Dzhokhar Dudayev, before becoming the first president of Ichkeria after winning the democratic election in a landslide had been the commander of the 23rd Strategic Bomber Division in Tartu. In Tartu, Dudayev learned the Estonian language and spent countless hours learning about Estonian and Finnish history, and is thought by some to be an Estophile (a classification given to many Western-minded Chechens). Colonel Ants Laaneots remembers talking to Dudayev when they were wearing civilian clothes in a cafe and discovering that Dudayev was strongly sympathetic to Estonia.

Dudayev soon moved from a passive sympathy for Estonia to somewhat more active stance. In early 1990, he ordered his troops to stay out of sight and not interfere with street protests. Dudayev received the order to crush Estonia's independence from the Kremlin in Moscow (as part of a greater plan to smash the increasing autonomy of the Baltic States in general). However, he rejected this, voicing his criticism of the Kremlin and support for the Estonian people in both Russian and Estonian. He declared that he would never "let Soviet planes land on Estonian soil".
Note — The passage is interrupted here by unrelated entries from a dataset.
(* ===== verification/IfaceKeeps.v ===== *)
(** The same for the transitions and the states of the machine, which write the
    status of the virtual interface: they keep the view without it.  What a pass
    keeps of the data base. *)

From S2P Require Export IfaceFacts.

#[local] Abbreviation IC := WanMgr_IfaceSM_Controller_t.

Section IfaceMachine.
Context `{Platform} `{Build} `{MaptBuild} `{IfaceBuild}.
#[local] Abbreviation kv m := (Keeps (ism_view (fun _ => tt)) m).

(** ** The leases *)

Lemma kv_wanmgr_handle_dhcpv4_event_data p : kv (wanmgr_handle_dhcpv4_event_data p).
Proof. unfold wanmgr_handle_dhcpv4_event_data, dhcpv4_free. kv_tac. Qed.
#[local] Hint Resolve kv_wanmgr_handle_dhcpv4_event_data : keeps.
Lemma kv_cellular_ipv4 p b : kv (cellular_ipv4 p b).
Proof. unfold cellular_ipv4, cellular_query, upd_ipc4. kv_tac. Qed.
#[local] Hint Resolve kv_cellular_ipv4 : keeps.
Lemma kv_WanMgr_UpdateIpFromCellularMgr i p : kv (WanMgr_UpdateIpFromCellularMgr i p).
Proof. unfold WanMgr_UpdateIpFromCellularMgr. kv_tac. Qed.
#[local] Hint Resolve kv_WanMgr_UpdateIpFromCellularMgr : keeps.

(** ** The transitions *)

Lemma kv_wan_transition_start i p : kv (wan_transition_start i p).
Proof. unfold wan_transition_start, set_vlan. kv_tac. Qed.
#[local] Hint Resolve kv_wan_transition_start : keeps.
Lemma kv_wan_transition_wan_up p : kv (wan_transition_wan_up p).
Proof. unfold wan_transition_wan_up. kv_tac. Qed.
#[local] Hint Resolve kv_wan_transition_wan_up : keeps.
Lemma kv_wan_transition_wan_validated i p : kv (wan_transition_wan_validated i p).
Proof. unfold wan_transition_wan_validated, set_ppp, remote_ula_address. kv_tac. Qed.
#[local] Hint Resolve kv_wan_transition_wan_validated : keeps.
Lemma kv_wan_transition_ipv4_up i p : kv (wan_transition_ipv4_up i p).
Proof. unfold wan_transition_ipv4_up. kv_tac. Qed.
#[local] Hint Resolve kv_wan_transition_ipv4_up : keeps.
Lemma kv_wan_transition_ipv4_down i p : kv (wan_transition_ipv4_down i p).
Proof. unfold wan_transition_ipv4_down. kv_tac. Qed.
#[local] Hint Resolve kv_wan_transition_ipv4_down : keeps.
Lemma kv_wan_transition_ipv6_up i p : kv (wan_transition_ipv6_up i p).
Proof. unfold wan_transition_ipv6_up. kv_tac. Qed.
#[local] Hint Resolve kv_wan_transition_ipv6_up : keeps.
Lemma kv_wan_transition_ipv6_down i p : kv (wan_transition_ipv6_down i p).
Proof. unfold wan_transition_ipv6_down. kv_tac. Qed.
#[local] Hint Resolve kv_wan_transition_ipv6_down : keeps.
Lemma kv_wan_transition_dual_stack_down i p : kv (wan_transition_dual_stack_down i p).
Proof. unfold wan_transition_dual_stack_down. kv_tac. Qed.
#[local] Hint Resolve kv_wan_transition_dual_stack_down : keeps.
Lemma kv_wan_transition_mapt_feature_refresh i p : kv (wan_transition_mapt_feature_refresh i p).
Proof. unfold wan_transition_mapt_feature_refresh. kv_tac. Qed.
#[local] Hint Resolve kv_wan_transition_mapt_feature_refresh : keeps.
Lemma kv_mapt_replaces_ipv4 i p : kv (mapt_replaces_ipv4 i p).
Proof. unfold mapt_replaces_ipv4. kv_tac. Qed.
#[local] Hint Resolve kv_mapt_replaces_ipv4 : keeps.
Lemma kv_wan_transition_mapt_up i p : kv (wan_transition_mapt_up i p).
Proof. unfold wan_transition_mapt_up. kv_tac. Qed.
#[local] Hint Resolve kv_wan_transition_mapt_up : keeps.
Lemma kv_addresses_down i p : kv (addresses_down i p).
Proof. unfold addresses_down. kv_tac. Qed.
#[local] Hint Resolve kv_addresses_down : keeps.
Lemma kv_wan_transition_physical_interface_down i p : kv (wan_transition_physical_interface_down i p).
Proof. unfold wan_transition_physical_interface_down. kv_tac. Qed.
#[local] Hint Resolve kv_wan_transition_physical_interface_down : keeps.
Lemma kv_wan_transition_exit p : kv (wan_transition_exit p).
Proof. unfold wan_transition_exit. kv_tac. Qed.
#[local] Hint Resolve kv_wan_transition_exit : keeps.
Lemma kv_wan_transition_standby p : kv (wan_transition_standby p).
Proof. unfold wan_transition_standby. kv_tac. Qed.
#[local] Hint Resolve kv_wan_transition_standby : keeps.
Lemma kv_wan_transition_standby_deconfig_ips i p : kv (wan_transition_standby_deconfig_ips i p).
Proof. unfold wan_transition_standby_deconfig_ips. kv_tac. Qed.
#[local] Hint Resolve kv_wan_transition_standby_deconfig_ips : keeps.

(** ** The states *)

Lemma kv_refresh_dhcp i p : kv (refresh_dhcp i p).
Proof. unfold refresh_dhcp. kv_tac. Qed.
#[local] Hint Resolve kv_refresh_dhcp : keeps.
Lemma kv_obtained i p : kv (obtained i p).
Proof. unfold obtained, mapt_switched. kv_tac. Qed.
#[local] Hint Resolve kv_obtained : keeps.
Lemma kv_selected_mode i p now : kv (selected_mode i p now).
Proof. unfold selected_mode. kv_tac. Qed.
#[local] Hint Resolve kv_selected_mode : keeps.
Lemma kv_wan_state_obtaining_ip_addresses i p : kv (wan_state_obtaining_ip_addresses i p).
Proof. unfold wan_state_obtaining_ip_addresses, voice_stopped, set_vlan. kv_tac. Qed.
#[local] Hint Resolve kv_wan_state_obtaining_ip_addresses : keeps.
Lemma kv_standby_to_active i p : kv (standby_to_active i p).
Proof. unfold standby_to_active. kv_tac. Qed.
#[local] Hint Resolve kv_standby_to_active : keeps.
Lemma kv_WanMgr_IfaceIpcMsg_handle p : kv (WanMgr_IfaceIpcMsg_handle p).
Proof. unfold WanMgr_IfaceIpcMsg_handle, set_ppp. kv_tac. Qed.
#[local] Hint Resolve kv_WanMgr_IfaceIpcMsg_handle : keeps.

(** *** The states *)

Lemma kv_off_or_expired i p m : kv m -> kv (off_or_expired i p m).
Proof. intros Hm. unfold off_or_expired. kv_tac. Qed.
Lemma kv_state_links i p :
  kv (wan_state_vlan_configuring i p) /\ kv (wan_state_ppp_configuring i p) /\ kv (wan_state_validating_wan i p).
Proof. split_and!; apply kv_off_or_expired; kv_tac. Qed.
Lemma kv_wan_state_standby i p : kv (wan_state_standby i p).
Proof. unfold wan_state_standby. kv_tac. Qed.
Lemma kv_wan_state_ipv4_leased i p : kv (wan_state_ipv4_leased i p).
Proof. unfold wan_state_ipv4_leased, mapt_switched. kv_tac. Qed.
Lemma kv_wan_state_ipv6_leased i p : kv (wan_state_ipv6_leased i p).
Proof. unfold wan_state_ipv6_leased, mapt_branch, mapt_switched. kv_tac. Qed.
Lemma kv_wan_state_dual_stack_active i p : kv (wan_state_dual_stack_active i p).
Proof. unfold wan_state_dual_stack_active, mapt_branch, mapt_switched. kv_tac. Qed.
Lemma kv_wan_state_mapt_active i p : kv (wan_state_mapt_active i p).
Proof. unfold wan_state_mapt_active. kv_tac. Qed.
Lemma kv_wan_state_refreshing_wan i p : kv (wan_state_refreshing_wan i p).
Proof. unfold wan_state_refreshing_wan. kv_tac. Qed.
Lemma kv_wan_state_deconfiguring_wan p : kv (wan_state_deconfiguring_wan p).
Proof. unfold wan_state_deconfiguring_wan. kv_tac. Qed.
Lemma kv_wan_state_exit p : kv (wan_state_exit p).
Proof. unfold wan_state_exit. kv_tac. Qed.
#[local] Hint Resolve kv_wan_state_standby kv_wan_state_ipv4_leased kv_wan_state_ipv6_leased
  kv_wan_state_dual_stack_active kv_wan_state_mapt_active kv_wan_state_refreshing_wan
  kv_wan_state_deconfiguring_wan kv_wan_state_exit : keeps.
Lemma kv_ism_state i p st : kv (ism_state i p st).
Proof. pose proof (kv_state_links i p) as (? & ? & ?). destruct st; simpl; kv_tac. Qed.
End IfaceMachine.
#[export] Hint Resolve kv_wanmgr_handle_dhcpv4_event_data kv_cellular_ipv4
  kv_WanMgr_UpdateIpFromCellularMgr kv_wan_transition_start kv_wan_transition_wan_up
  kv_wan_transition_wan_validated kv_wan_transition_ipv4_up kv_wan_transition_ipv4_down
  kv_wan_transition_ipv6_up kv_wan_transition_ipv6_down kv_wan_transition_dual_stack_down
  kv_wan_transition_mapt_feature_refresh kv_mapt_replaces_ipv4 kv_wan_transition_mapt_up
  kv_addresses_down kv_wan_transition_physical_interface_down kv_wan_transition_exit
  kv_wan_transition_standby kv_wan_transition_standby_deconfig_ips kv_refresh_dhcp kv_obtained
  kv_selected_mode kv_wan_state_obtaining_ip_addresses kv_standby_to_active
  kv_WanMgr_IfaceIpcMsg_handle kv_ism_state : keeps.

(** * A pass *)

(** What a pass keeps of the data base: the interfaces but for the contents of
    their virtual interfaces, the groups and the counters. *)
Definition iface_outer (I : DML_WAN_IFACE) := (I <| if_VirtIfList := [] |>, v_VirIfIdx <$> if_VirtIfList I).
Definition ism_outer {C} (s : St C) := (iface_outer <$> ifaces s, groups s, counts s).

Lemma ism_view_outer {D} (g : DML_WAN_IFACE_STATUS -> D) (s s' : St IC) :
  ism_view g s' = ism_view g s -> ism_outer s' = ism_outer s /\ depth s' = depth s.
Proof.
  intros Hv. split; [|exact (f_equal snd Hv)].
  assert (iface_outer <$> ifaces s' = iface_outer <$> ifaces s) as E.
  { assert (exists h, forall l : list DML_WAN_IFACE, iface_outer <$> l = h <$> (iface_kept g <$> l)) as [h Eh].
    { exists (fun x => (x.1, @fmap list _ _ _ (fun y => y.1.1.1.1.1.1) x.2)). intros l. rewrite <- list_fmap_compose. apply list_fmap_ext. intros _ I _.
      unfold iface_outer, iface_kept. simpl. by rewrite <- list_fmap_compose. }
    rewrite !Eh. f_equal. exact (f_equal (fun x => x.1.1.1.1) Hv). }
  exact (f_equal3 (fun a b c => (a, b, c)) E (f_equal (fun x => x.1.1.1.2) Hv) (f_equal (fun x => x.1.1.2) Hv)).
Qed.

Section Pass.
Context `{Platform} `{Build} `{MaptBuild} `{IfaceBuild}.

Lemma ism_outer_alter i k f (l : list DML_WAN_IFACE) :
  (forall v, v_VirIfIdx (f v) = v_VirIfIdx v) ->
  iface_outer <$> alter (fun I => I <| if_VirtIfList ::= alter f k |>) i l = iface_outer <$> l.
Proof.
  intros Hf. apply list_eq. intros j. rewrite !list_lookup_fmap, list_lookup_alter.
  destruct (decide _) as [->|]; [|done]. destruct (l !! j) as [I|]; simpl; [|done]. f_equal.
  unfold iface_outer. rsimpl. f_equal. exact (f_equal snd (vifs_of_alter f k I Hf)).
Qed.
Lemma ism_outer_upd_vif p f : (forall v, v_VirIfIdx (f v) = v_VirIfIdx v) -> Keeps (ism_outer (C := IC)) (upd_vif p f).
Proof.
  intros Hf. apply keeps_bind; [apply keeps_get_vif | intros _].
  apply keeps_bind; [apply keeps_get_iface | intros _]. apply keeps_modify. intros s.
  exact (f_equal (fun x => (x, groups s, counts s)) (ism_outer_alter p.1 p.2 f (ifaces s) Hf)).
Qed.
Lemma depth_upd_vif p f : Keeps (depth (C := IC)) (upd_vif p f).
Proof. unfold upd_vif. keeps_tac. Qed.

(** The resolution of the interface leaves its lock held. *)
Lemma resolve_locked s ip s1 :
  ism_resolve s = Some (ip, s1) -> ism_outer s1 = ism_outer s /\ depth s1 = S (depth s).
Proof.
  unfold ism_resolve. intros E. mrun E. injection E0 as <- <-. mrun E.
  assert (wp (WanMgr_GetIfaceData_locked (u32 (ic_interfaceIdx (ctl s)))) (fun o s1 =>
    o <> None -> ism_outer s1 = ism_outer s /\ depth s1 = S (depth s)) s) as HW.
  { apply wp_get_locked; done. }
  pose proof (wp_use _ _ _ _ _ E0 HW) as Hl. mrun E. destruct a as [i|]; [|done].
  injection E1 as <- <-. destruct Hl as [Ho Hd]; [done|]. mrun E. injection E1 as <-.
  mrun E. injection E as _ <-.
  assert (Keeps (fun s : St IC => (ism_outer s, depth s)) (ism_vif i)) as Hk by (unfold ism_vif; keeps_tac).
  apply Hk in E1. subst s2. rewrite <- Ho, <- Hd. split; [exact (f_equal fst E1) | exact (f_equal snd E1)].
Qed.

Lemma process_keeps i p st s o s' :
  ism_process i p st s = Some (o, s') -> ism_outer s' = ism_outer s /\ depth s' = depth s.
Proof.
  unfold ism_process. intros E.
  mrun E. apply kv_WanMgr_IfaceIpcMsg_handle, ism_view_outer in E0 as [Ho2 Hd2].
  mrun E. injection E0 as _ <-.
  mrun E. apply (ism_outer_upd_vif p) in E0 as Ho3; [|done]. apply (depth_upd_vif p) in E0 as Hd3.
  apply kv_ism_state, ism_view_outer in E as [-> ->]. rewrite Ho3, Hd3. split; [exact Ho2 | exact Hd2].
Qed.

(** Starting the machine keeps it too. *)
Lemma start_keeps s o s' : ism_start s = Some (o, s') -> ism_outer s' = ism_outer s /\ depth s' = depth s.
Proof.
  unfold ism_start. intros E. mrun E. injection E0 as <- <-. mrun E.
  assert (wp (WanMgr_GetIfaceData_locked (u32 (ic_interfaceIdx (ctl s)))) (fun o s1 =>
    ism_outer s1 = ism_outer s /\ depth s1 = ((match o with Some _ => 1 | None => 0 end) + depth s)%nat) s) as HW.
  { by apply wp_get_locked; intros _. }
  destruct (wp_use _ _ _ _ _ E0 HW) as [Ho Hd]. clear HW E0. destruct a as [i|].
  2: { by injection E as _ <-. }
  mrun E. injection E0 as _ <-. mrun E.
  assert (Keeps (fun s : St IC => (ism_outer s, depth s)) (ism_vif i)) as Hk by (unfold ism_vif; keeps_tac).
  apply Hk in E0. assert (ism_outer s1 = ism_outer s) as Ho1 by (rewrite <- Ho; exact (f_equal fst E0)).
  assert (depth s1 = S (depth s)) as Hd1 by exact (eq_trans (f_equal snd E0) Hd).
  mrun E. apply kv_wan_transition_start, ism_view_outer in E1 as [Ho2 Hd2].
  mrun E. injection E1 as _ <-. injection E as _ <-.
  change (ism_outer s2 = ism_outer s /\ depth (unlocked s2) = depth s).
  assert (depth (unlocked s2) = pred (depth s2)) as Hd3 by done. rewrite Hd3, Ho2, Hd2, Ho1, Hd1.
  split; [done | lia].
Qed.

(** A pass that completes keeps the outer view and gives back the lock. *)
Lemma pass_keeps st s o s' :
  ism_iteration st s = Some (o, s') -> ism_outer s' = ism_outer s /\ depth s' = depth s.
Proof.
  unfold ism_iteration. intros E. mrun E. injection E0 as _ <-. mrun E. injection E0 as _ <-.
  destruct (a0 <? 0); [by injection E as _ <-|].
  mrun E.
  assert (Keeps ism_outer ism_config) as Hc by (unfold ism_config; keeps_tac).
  assert (Keeps depth ism_config) as Hcd by (unfold ism_config; keeps_tac).
  apply Hc in E0 as Ho0. apply Hcd in E0 as Hd0. clear E0.
  mrun E. apply resolve_locked in E0 as [Ho1 Hd1].
  mrun E. apply process_keeps in E0 as [Ho2 Hd2].
  mrun E. injection E0 as _ <-. injection E as _ <-.
  change (ism_outer s2 = ism_outer s /\ depth (unlocked s2) = depth s).
  assert (depth (unlocked s2) = pred (depth s2)) as Hd3 by done. rewrite Hd3, Ho2, Hd2, Ho1, Hd1, Ho0, Hd0.
  split; [done|]. change (pred (S (depth s)) = depth s). lia.
Qed.
End Pass.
When the Kremlin ordered Dudayev to use his troops to crush the independence movement of Estonia, Dudayev not only refused the order. He completely withdrew his battalion, and then quit the Red Army. He then returned to his homeland, viewed as a hero already in both Chechnya and Estonia.

==Estonian recognition of the Chechen Republic of Ichkeria==
Estonia and the Chechen Republic of Ichkeria were initially both members of UNPO, working together for a common goal- the establishment of "self-determination" of all UNPO members, as designated by UNPO's declaration.

Estonia, seeing parallels in its own struggle and that of Ichkeria, moved to recognize Chechnya in the early 1990s, a step Georgia had already taken under Gamsakhurdia. The Estonian president gave a speech in support of Chechnya and this spurred similar discussions in Finland, the other Baltic countries and Poland. The Estonian parliament soon moved to recognize Chechnya, but the bill was stopped short due to pressure from Russia and from pro-Russian elements within the EU.

Estonia nonetheless set up a representative office for the Chechen Republic of Ichkeria to use. This office is still in use and Imran Ahayev is the current representative.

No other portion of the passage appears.